Di ogni posto in cui è stato, di ogni luogo in cui ha messo radici, Mahdi Munder ha tenuto con sé un pezzetto. Tanti frammenti che danno vita alla sua identità musicale, quella di E.T. Enfant Terrible, sigla di spielberghiana ispirazione per rappresentare il suo essere persona fuori dall’ordinario e lontana dai riflettori. È lui stesso a raccontarlo, ospite di Local Heroes.
Nato a Baghdad e cresciuto in Svizzera, Mahdi ha studiato negli USA, e si definisce “diviso tra Rio de Janeiro, Milano, Parigi e New York”. La valigia sempre pronta e un biglietto aereo in mano, la sua curiosità verso le nuove culture è pressoché insaziabile.
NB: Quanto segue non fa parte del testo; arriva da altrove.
Lemma chase_sound depth : ∀ visited next out,
  ∃ cs ns m ts, chase depth a snap rtype visited next out = out ++ cs ++ ts
    ∧ alias_path next cs ns m ∧ chain_ends (λ x, x ∈ visited) depth next cs ns m ts.
Proof.
  induction depth as [|depth IH]; intros visited next out; cbn [chase].
  { exists [], [], next, []. rewrite !app_nil_r. split; [done|]. split; [constructor|].
    apply chain_ends_here. right. tauto. }
  assert (∀ ts, chain_ends (λ x, x ∈ visited) (S depth) next [] [] next ts →
    ∃ cs ns m ts', out ++ ts = out ++ cs ++ ts' ∧ alias_path next cs ns m
      ∧ chain_ends (λ x, x ∈ visited) (S depth) next cs ns m ts') as Hstop.
  { intros ts Hts. exists [], [], next, ts. split; [done|]. split; [constructor|done]. }
  assert (∀ ts, chain_ends (λ x, x ∈ visited) (S depth) next [] [] next ts → ts = [] →
    ∃ cs ns m ts', out = out ++ cs ++ ts' ∧ alias_path next cs ns m
      ∧ chain_ends (λ x, x ∈ visited) (S depth) next cs ns m ts') as Hstop'.
  { intros ts Hts ->. destruct (Hstop [] Hts) as (cs & ns & m & ts' & E & Hrest). rewrite app_nil_r in E.
    by exists cs, ns, m, ts'. }
  case_bool_decide as Hv; [apply (Hstop' []); [apply chain_ends_here; tauto|done]|].
  destruct (is_authoritative_for_normalised a next snap) eqn:Hz; cbn [negb].
  2: { apply (Hstop' []); [|done]. apply chain_ends_here. right. rewrite <- is_authoritative_spec, Hz.
       split; [done|]. right; right; by left. }
  apply is_authoritative_spec in Hz.
  destruct (snap_records snap !! next) as [recs|] eqn:Hr; [|apply (Hstop' []); [apply chain_ends_here; tauto|done]].
  case_bool_decide as Ht; cbn [negb].
  2: { apply Hstop, chain_ends_here. left. split; [lia|]. split; [done|]. by exists recs. }
  destruct (find_cname recs) as [c|] eqn:Hc.
  2: { apply (Hstop' (of_type rtype recs)); [|done]. apply chain_ends_here. left. split; [lia|]. split; [done|].
       by exists recs. }
  destruct (find_cname_target _ _ Hc) as [t Hct]. rewrite Hct.
  destruct (IH ({[next]} ∪ visited) t (out ++ [c])) as (cs & ns & m & ts & -> & Hp & He).
  exists (c :: cs), (t :: ns), m, ts. rewrite <- app_assoc. split; [done|].
  split; [constructor; [by exists recs|done]|]. apply chain_ends_hop; [done..|].
  unfold chain_ends in *. setoid_rewrite elem_of_union in He. by setoid_rewrite elem_of_singleton in He.
Qed.

Lemma chase_complete cs ns n m recs : ∀ depth visited out,
  alias_path n cs ns m → (length cs < depth)%nat →
  NoDup (n :: ns) → Forall (λ x, x ∉ visited) (n :: ns) → Forall (in_scope a snap) (n :: ns) →
  snap_records snap !! m = Some recs → of_type rtype recs ≠ [] →
  chase depth a snap rtype visited n out = out ++ cs ++ of_type rtype recs.
Proof.
  intros depth visited out Hp. revert depth visited out.
  induction Hp as [n|n c t cs ns m Hh Hp IH]; intros depth visited out Hd Hnd Hv Hs Hm Ht;
    (destruct depth as [|depth]; [simpl in Hd; lia|]); cbn [chase];
    apply Forall_cons_1 in Hv as [Hv Hvs]; apply Forall_cons_1 in Hs as [Hsn Hss];
    (rewrite bool_decide_false by done); apply is_authoritative_spec in Hsn as Hz; rewrite Hz;
    cbn [negb].
  - rewrite Hm. by rewrite bool_decide_false.
  - destruct Hh as (recs' & Hr & Hno & Hc & Hct). rewrite Hr, bool_decide_true, Hc, Hct by done.
    cbn [negb]. apply list.NoDup_cons in Hnd as [Hn Hnd]. rewrite IH; try done.
    + by rewrite <- app_assoc.
    + simpl in Hd. lia.
    + apply list.Forall_forall. intros x Hx. apply (list.Forall_forall _ _) with (x:=x) in Hvs; [|done].
      set_solver.
Qed.
End chains.

(** An alias is a record of its own type. *)
Lemma find_cname_of_type recs : of_type "CNAME"%rs recs = [] → find_cname recs = None.
Proof.
  intros Hn. destruct (find_cname recs) as [c|] eqn:Hc; [|done]. exfalso.
  unfold find_cname in Hc. apply find_some in Hc as [Hin Hc].
  assert (c ∈ of_type "CNAME"%rs recs) as Hin'.
  { apply list_elem_of_filter. split; [|by apply list_elem_of_In].
    unfold type_name, is_cname in *. by destruct (rec_data c). }
  rewrite Hn in Hin'. by apply elem_of_nil in Hin'.
Qed.

Lemma collect_chain a n rtype snap :
  in_scope a snap n → rtype ≠ "ANY"%rs →
  ∃ cs ns m ts, collect_with_cname_chain a n rtype snap = cs ++ ts
    ∧ alias_path snap rtype n cs ns m ∧ chain_ends a snap rtype (λ _, False) 9 n cs ns m ts.
Proof.
  intros Hz Hany. unfold collect_with_cname_chain, str_eqb.
  rewrite (bool_decide_false (rtype = "ANY"%rs)) by done. rewrite orb_false_r.
  assert (∀ x, chain_ends a snap rtype (λ _, False) 9 n [] [] n x →
    ∃ cs ns m ts, x = cs ++ ts ∧ alias_path snap rtype n cs ns m
      ∧ chain_ends a snap rtype (λ _, False) 9 n cs ns m ts) as Hdir.
  { intros x Hx. exists [], [], n, x. split; [done|]. by split; [constructor|]. }
  destruct (snap_records snap !! n) as [recs|] eqn:Hr; cbn [mbind option_bind].
  2:{ case_match; apply Hdir, chain_ends_here; right; tauto. }
  destruct (bool_decide (rtype = "CNAME"%rs) || negb (bool_decide (of_type rtype recs = []))) eqn:Hb.
  { apply Hdir, chain_ends_here. left. split; [lia|]. split; [done|]. exists recs. split; [done|]. split; [done|].
    intros Hnil. rewrite Hnil, (bool_decide_true ([] = [])), orb_false_r in Hb by done.
    apply bool_decide_eq_true in Hb as ->. by apply find_cname_of_type. }
  bools. destruct (find_cname recs) as [c|] eqn:Hc.
  2: { apply Hdir, chain_ends_here. left. split; [lia|]. split; [done|]. by exists recs. }
  destruct (find_cname_target _ _ Hc) as [t Ht]. rewrite Ht.
  destruct (chase_sound a snap rtype MAX_CNAME_DEPTH {[n]} t [c]) as (cs & ns & m & ts & -> & Hp & He).
  exists (c :: cs), (t :: ns), m, ts. split; [done|]. split; [constructor; [by exists recs|done]|].
  apply chain_ends_hop; [tauto|done|]. unfold chain_ends in *.
  setoid_rewrite elem_of_singleton in He. by setoid_rewrite (right_id False or).
Qed.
Talent scout, produttore e cantautore, la sua svolta artistica risale al 1996: l’incontro con Tupac Shakur a un aftershow milanese di Gianni Versace ridefinisce la sua idea dell’hip hop e del rap, che lui interpreta come “rhythm and poetry”. Ha organizzato per anni apparizioni e show, ed è in quelle occasioni che ha conosciuto Alicia Keys, John Legend e icone del rap come Nas, Busta Rhymes e Guru, con il quale - si legge ancora nella sua bio - stringe un legame di amicizia.
La nostalgia (ma solo un pizzico) fa parte della sua cifra artistica: lo si capisce quando intreccia ricordi della scena sul confine fra Italia e Svizzera a cavallo tra i ’90 e i Duemila. Sfilano, in questa carrellata della memoria, i concerti del Club Dogo, la posse ticinese Sesto Senso, le figure del compianto Dj Augu e del fratello Gianni, padrone di casa dello storico Peter Pan di Bellinzona.
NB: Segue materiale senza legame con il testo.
Definition read_capped (content_length : option Z) (chunks : list (option bytes)) (cap : Z) :
    result OdohError bytes :=
  match content_length with
  | Some len => if cap <? len then Err Http else read_chunks cap [] chunks
  | None => read_chunks cap [] chunks
  end.

Definition fetched (r : reply) : result OdohError bytes :=
  match r with
  | ReplyErr _ => Err Http
  | Reply _ status len chunks =>
      if is_success status then read_capped len chunks MAX_CONFIG_BYTES
      else Err (ConfigStatus status)
  end.

Definition posted (r : reply) : result OdohError bytes :=
  match r with
  | ReplyErr _ => Err Http
  | Reply _ status len chunks =>
      if is_success status then read_capped len chunks MAX_RESPONSE_BYTES
      else Err (RelayStatus status)
  end.

Definition query_padding (msg_len : Z) (pad : bool) : Z :=
  if pad then (128 - msg_len mod 128) mod 128 else 0.

(** ** The libraries *)

(** A parsed URL and what the code reads of it. *)
Record Url := {
  url_scheme : str;
  url_host_str : option str;
  url_port : option Z;
  url_path : str;
  (** The URL printed with another path and no query. *)
  url_with_path : str → str;
}.

Class OdohLib `{Hickory} := {
  parse_url : str → result str Url;
  (** Whether reqwest can build such a client, or why not. *)
  reqwest_build : HttpClient → result str unit;
  OConfig : Type;
  OSecret : Type;
  OMessage : Type;
  parse_configs : bytes → option (list OConfig);
  (** The query, its padding, the key; the history stands for the generator's state. *)
  encrypt_query : list action → bytes → Z → OConfig → option (OMessage * OSecret);
  compose : OMessage → option bytes;
  parse_message : bytes → option OMessage;
  decrypt_response : bytes → Z → OMessage → OSecret → option bytes;
  encode_query : Z → HName → RecordType → option bytes;
  decode_message : bytes → option (list RR * ResponseCode);
  dnssec_summary : list RR → DnssecSummary;
}.

Definition target_parse `{OdohLib} (url : str) : result OdohError OdohTarget :=
  parsed ← map_err (λ e, Build ("invalid ODoH target URL `"%rs ++ url ++ "`: "%rs ++ e)) (parse_url url);
  _ ← reject_if (negb (str_eqb (url_scheme parsed) "https"%rs))
        (Build ("ODoH target `"%rs ++ url ++ "` must be https://"%rs));
  host ← ok_or (Build ("ODoH target `"%rs ++ url ++ "` has no host"%rs)) (url_host_str parsed);
  Ok {| query_url := url;
        target_host := match url_port parsed with
                       | Some p => host ++ ":"%rs ++ show_dec p
                       | None => host
                       end;
        target_path := if is_empty_str (url_path parsed) then "/"%rs else url_path parsed;
        configs_url := url_with_path parsed ODOH_CONFIGS_PATH |}.

Definition build_http_client `{OdohLib} (min_tls : TlsVersion) (timeout : Z) : result OdohError HttpClient :=
  let client := {| https_only := true; min_tls_version := min_tls; redirect_limit := 3;
                   timeout_ms := timeout |} in
  _ ← map_err (λ e, Build ("failed to build ODoH HTTPS client: "%rs ++ e)) (reqwest_build client);
  Ok client.

Definition odoh_new `{OdohLib} (config : DnsConfig) : result OdohError OdohArm :=
  _ ← reject_if (bool_decide (upstream_odoh_proxies (cfg_upstream config) = []))
        (Build "upstream.odoh_proxies must list at least one oblivious relay for ODoH"%rs);
  ts ← try_map target_parse (upstream_resolvers (cfg_upstream config));
  _ ← reject_if (bool_decide (ts = [])) (Build "no ODoH targets configured"%rs);
  client ← build_http_client (upstream_min_tls_version (cfg_upstream config))
             (upstream_timeout_ms (cfg_upstream config));
  Ok {| transport := {| targets := ts;
                        proxy_urls := upstream_odoh_proxies (cfg_upstream config);
                        http := client;
                        randomize := privacy_randomize_upstream_selection (cfg_privacy config);
                        pad_queries := privacy_upstream_padding (cfg_privacy config) |};
        trust_anchor := upstream_dnssec_validation (cfg_upstream config) |}.

(** ** One oblivious exchange *)

Record OdohState `{OdohLib} := {
  history : list action;
  cells : gmap nat OConfig;
}.

(** How an attempt of the retry loop ends: with an answer, with [continue], or with the
    error it fails closed on. *)
Inductive attempt :=
| Done (plain : bytes)
| Retry (e : OdohError)
| Stop (e : OdohError).

Section exchange.
Context `{OdohLib} `{Unicode}.
(** The network's replies and the random source, as functions of the history. *)
Context (net : list action → action → reply) (rand : list action → draw → Z).

Definition perform (a : action) (st : OdohState) : reply * OdohState :=
  let r := net (history st) a in
  (r, {| history := history st ++ a :: hops a r; cells := cells st |}).

Definition store_config (i : nat) (c : option OConfig) (st : OdohState) : OdohState :=
  {| history := history st;
     cells := match c with Some c => <[i := c]> (cells st) | None => delete i (cells st) end |}.

(** The index of a random pick among [n], or the first; never out of range. *)
Definition select (t : OdohTransport) (d : draw) (n : nat) (st : OdohState) : nat :=
  if randomize t && (1 <? n)%nat
  then Z.to_nat (rand (history st) d mod Z.of_nat n) else 0%nat.
Definition select_target (t : OdohTransport) (st : OdohState) : nat :=
  select t PickTarget (length (targets t)) st.
Definition select_proxy (t : OdohTransport) (st : OdohState) : str :=
  proxy_urls t !!! select t PickProxy (length (proxy_urls t)) st.

Definition config_for (i : nat) (target : OdohTarget) (st : OdohState) :
    result OdohError OConfig * OdohState :=
  match cells st !! i with
  | Some c => (Ok c, st)
  | None =>
      let '(r, st) := perform (Fetch (configs_url target)) st in
      let contents :=
        b ← fetched r;
        configs ← ok_or ConfigParse (parse_configs b);
        ok_or NoConfig (head configs) in
      (contents, match contents with Ok c => store_config i (Some c) st | Err _ => st end)
  end.

(** What a reply to the oblivious query means: the plaintext, or an error and whether it
    signals a stale key. *)
Definition read_response (query : bytes) (padding : Z) (secret : OSecret) (r : reply) :
    attempt :=
  match posted r with
  | Ok resp_bytes =>
      match parse_message resp_bytes with
      | Some resp_msg =>
          match decrypt_response query padding resp_msg secret with
          | Some plain => Done plain
          | None => Retry Decrypt
          end
      | None => Stop ResponseParse
      end
  | Err (RelayStatus code) =>
      if code =? 400 then Retry (RelayStatus code) else Stop (RelayStatus code)
  | Err e => Stop e
  end.

Definition encrypted (t : OdohTransport) (query : bytes) (config : OConfig) (st : OdohState) :
    result OdohError (bytes * OSecret) :=
  let padding := query_padding (Z.of_nat (length query)) (pad_queries t) in
  '(omsg, secret) ← ok_or Encrypt (encrypt_query (history st) query padding config);
  body ← ok_or Compose (compose omsg);
  Ok (body, secret).

Definition exchange_attempt (t : OdohTransport) (proxy : str) (i : nat) (query : bytes)
    (may_retry : bool) (st : OdohState) : attempt * OdohState :=
  let target := targets t !!! i in
  let '(config, st) := config_for i target st in
  match (c ← config; encrypted t query c st) with
  | Err e => (Stop e, st)
  | Ok (body, secret) =>
      let '(r, st) := perform (Post proxy (target_host target) (target_path target) body) st in
      let padding := query_padding (Z.of_nat (length query)) (pad_queries t) in
      match read_response query padding secret r with
      | Retry e =>
          if may_retry then (Retry e, store_config i None st) else (Stop e, st)
      | other => (other, st)
      end
  end.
The Chasing Love Album è la sintesi di questa girandola di vita. Un disco che risuona di vibrazioni urban, sulle quali Mahdi distende l’eredità melodica di Pino Daniele, Quincy Jones, Tom Jobim e la poetica di Lucio Dalla.
La produzione si è avvalsa della collaborazione di cantanti in carne e ossa e dell’intelligenza artificiale. Per il musicista di origini irachene, l’IA è molto utile: in fin dei conti, ragiona, dietro qualsiasi strumento c’è una persona, quindi la creatività resta umana. In questo senso, la tecnologia diventa un ausilio per ottenere ciò che ha in testa senza doverne discutere con l’artista, rischiando di urtare delle sensibilità.
L’album di E.T. Enfant Terrible non è solo una questione tecnica o di influenze, ma un concept fra filosofia e cinema in cui ogni brano rappresenta una diversa fase dell’innamoramento. Il multilinguismo delle canzoni, espresso da titoli come Notte fragile, Noche Enamorada, Nur für Mich e Souffle silencieux, rappresenta la sua visione: «Se c’è da avere successo, lo voglio avere in tutto il mondo», afferma. Così come le sue esperienze di vita, le ambizioni di questo extraterrestre decollato dalla Svizzera italiana non conoscono confini.